What’s cookin’ at Nvidia: A100 graphics card pops out of Huang’s oven

Ever the showman, Nvidia CEO Jensen Huang unveiled the chipmaker’s new A100 data center GPU running Ampere architecture during a video kitchen keynote from his home in California.

“Ladies and gentlemen, the world’s largest graphics card,” Huang said as he struggled to lift a 50-pound graphics card that runs eight of the new GPUs from a lower oven rack.  With 1 million drill holes and 30,000 components, he panted, “It is just a technology marvel.”

Huang, who founded Nvidia in 1993 and has always been its CEO, usually crams his keynotes with tons of insights and new products, but this year’s GTC 2020 keynote was a rare sight. More than 46,000 developers registered to see the keynote online because of COVID-19 and were able to witness Huang discuss robotics and AI, alongside data center innovations that have already attracted Argonne National Lab researchers that are studying the novel coronavirus’ spread and future vaccines.

Huang’s oven spectacle occurs at minute 7 in the sixth segment of seven video segments that launched on YouTube on Thursday.

The sixth segment runs 23:45 minutes, the longest of the seven, and is arguably the most significant announcement because of the power of the A100 GPU.  It also includes a video action blow-up of the DGX A100 system, which is being used by Argonne.

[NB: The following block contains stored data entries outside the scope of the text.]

Lemma conv_at_ext w bias k c full full' ti ti' :
  (∀ i, i < k → full (ti + i) = full' (ti' + i)) →
  conv_at w bias k c full ti = conv_at w bias k c full' ti'.
Proof.
  intros Hf. unfold conv_at.
  rewrite (foldl_ext_elem _ (λ acc ki,
    F32.add acc (F32.mul (at_ w (c * k + ki)) (full' (ti' + ki))))); [done|].
  intros a i Hi%elem_of_seq. by rewrite Hf by lia.
Qed.
End norms.

(** ** Layout *)

Lemma btc_to_bct_spec b t c (X : nat → nat → nat → f32) :
  btc_to_bct (flat3 b t c X) b t c = Some (flat3 b c t (λ bi ci ti, X bi ti ci)).
Proof.
  unfold btc_to_bct. rewrite assert_true by apply length_flat3. cbn [mbind option_bind].
  set (T := flat3 b c t _).
  edestruct (for_agrees T) as (l & -> & Hl); [|apply agrees_start|].
  - intros bi l D Hbi HD. eapply for_agrees; [|exact HD]. clear l D HD. intros ti l D Hti HD.
    eapply for_agrees; [|exact HD]. clear l D HD. intros ci l D Hci HD. cbn beta.
    rewrite lookup_flat3 by done. cbn [mbind option_bind].
    eapply agrees_store; [exact HD|]. unfold T. by rewrite lookup_flat3.
  - rewrite length_replicate. unfold T. by rewrite length_flat3.
  - f_equal. eapply agrees_all; [exact Hl|]. intros i Hi. right.
    unfold T in Hi. rewrite length_flat3 in Hi.
    destruct (coords _ _ _ Hi) as (r & ti & Hr & Hti & ->).
    destruct (coords _ _ _ Hr) as (bi & ci & Hbi & Hci & ->). eauto 10.
Qed.

Lemma bct_to_btc_spec b c t (X : nat → nat → nat → f32) :
  bct_to_btc (flat3 b c t X) b c t = Some (flat3 b t c (λ bi ti ci, X bi ci ti)).
Proof.
  unfold bct_to_btc. rewrite assert_true by apply length_flat3. cbn [mbind option_bind].
  set (T := flat3 b t c _).
  edestruct (for_agrees T) as (l & -> & Hl); [|apply agrees_start|].
  - intros bi l D Hbi HD. eapply for_agrees; [|exact HD]. clear l D HD. intros ci l D Hci HD.
    eapply for_agrees; [|exact HD]. clear l D HD. intros ti l D Hti HD. cbn beta.
    rewrite lookup_flat3 by done. cbn [mbind option_bind].
    eapply agrees_store; [exact HD|]. unfold T. by rewrite lookup_flat3.
  - rewrite length_replicate. unfold T. by rewrite length_flat3.
  - f_equal. eapply agrees_all; [exact Hl|]. intros i Hi. right.
    unfold T in Hi. rewrite length_flat3 in Hi.
    destruct (coords _ _ _ Hi) as (r & ti & Hr & Hti & ->).
    destruct (coords _ _ _ Hr) as (bi & ci & Hbi & Hci & ->). eauto 10.
Qed.

(** Head [h] becomes the heads [h * ratio .. h * ratio + ratio - 1]. *)
Lemma repeat_interleave_heads_spec b t h d ratio (X : nat → nat → nat → f32) : 0 < ratio →
  repeat_interleave_heads (flat3 (b * t) h d X) b t h d ratio
  = Some (flat3 (b * t) (h * ratio) d (λ r hh, X r (hh / ratio))).
Proof.
  intros Hr. unfold repeat_interleave_heads. case_decide as H1.
  { subst ratio. f_equal. rewrite Nat.mul_1_r. apply flat3_ext. intros. by rewrite Nat.div_1_r. }
  set (T := flat3 (b * t) (h * ratio) d _).
  edestruct (for_agrees T) as (l & -> & Hl); [|apply agrees_start|].
  - intros bi l D Hbi HD. eapply for_agrees; [|exact HD]. clear l D HD. intros ti l D Hti HD.
    eapply for_agrees; [|exact HD]. clear l D HD. intros hi l D Hhi HD.
    eapply for_agrees; [|exact HD]. clear l D HD. intros rep l D Hrep HD. cbn beta.
    assert (bi * t + ti < b * t) by (by apply coords_bound).
    assert (hi * ratio + rep < h * ratio) by (by apply coords_bound).
    rewrite slice_flat3 by done. cbn [mbind option_bind].
    eapply agrees_copy; [exact HD|]. rewrite length_tab. unfold T.
    rewrite <- Nat.add_assoc, slice_flat3 by done.
    by destruct (row_coords ratio hi rep Hrep) as [-> _].
  - rewrite length_replicate. unfold T. rewrite length_flat3. lia.
  - f_equal. eapply agrees_all; [exact Hl|]. intros i Hi. right.
    unfold T in Hi. rewrite length_flat3 in Hi.
    destruct (coords _ _ _ Hi) as (r & j & Hr' & Hj & ->).
    destruct (coords _ _ _ Hr') as (bt & hh & Hbt & Hhh & ->).
    destruct (coords _ _ _ Hbt) as (bi & ti & Hbi & Hti & ->).
    destruct (coords _ _ _ Hhh) as (hi & rep & Hhi & Hrep & ->).
    exists bi. split; [done|]. exists ti. split; [done|]. exists hi. split; [done|].
    exists rep. split; [done|]. rewrite length_tab. lia.
Qed.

The video was created with Nvidia’s ray tracing graphics technology.

The entire series of kitchen keynote videos runs for 88:22 minutes with the first 12:55 installment here.

Huang saved the A100 for nearly the last in his keynote with good reason. Rumors of the chip’s Ampere architecture have been floated for months, but central to its capabilities is a process called MIG (multi-instance GPU) that allows a company or research firm to run up to seven instances of AI inference work per chip, or 56 such  instances in the graphics card that Huang pulled out of the oven.  With different instances, companies can turn up AI work on demand as needed or run all together for powerful data crunching. “MIG is going to have a profound impact on how we architect data centers,” Huang said.

Ian Buck, general manager of acclerated computing at Nvidia, said data center operators will be able to activate one or several instances of the A100 with a simple command line interface. 

By the numbers, the A100 has 20 times the performance over its predecessors and will act as a machine learning accelerator for data analytics, training and inference in various data analytics, scientific computing and cloud graphics applications. The A100 has 54 billion transistors, the world’s largest chip built on a 7-nm process. It is fabricated by TSMC on a chip on wafer on substrate process (CoWoS). It delivers 1.5 terabytes per second of bandwidth.

nvidia a100 gpu

Nvidia said 18 cloud service providers and computing system builders expect to incorporate the A100 GPUs, such as Alibaba Cloud, AWS, Baidu Cloud, Cisco, Dell, Google Cloud, Hewlett Packard Enterprise, Microsoft Azure,  Oracle and Tencent Cloud.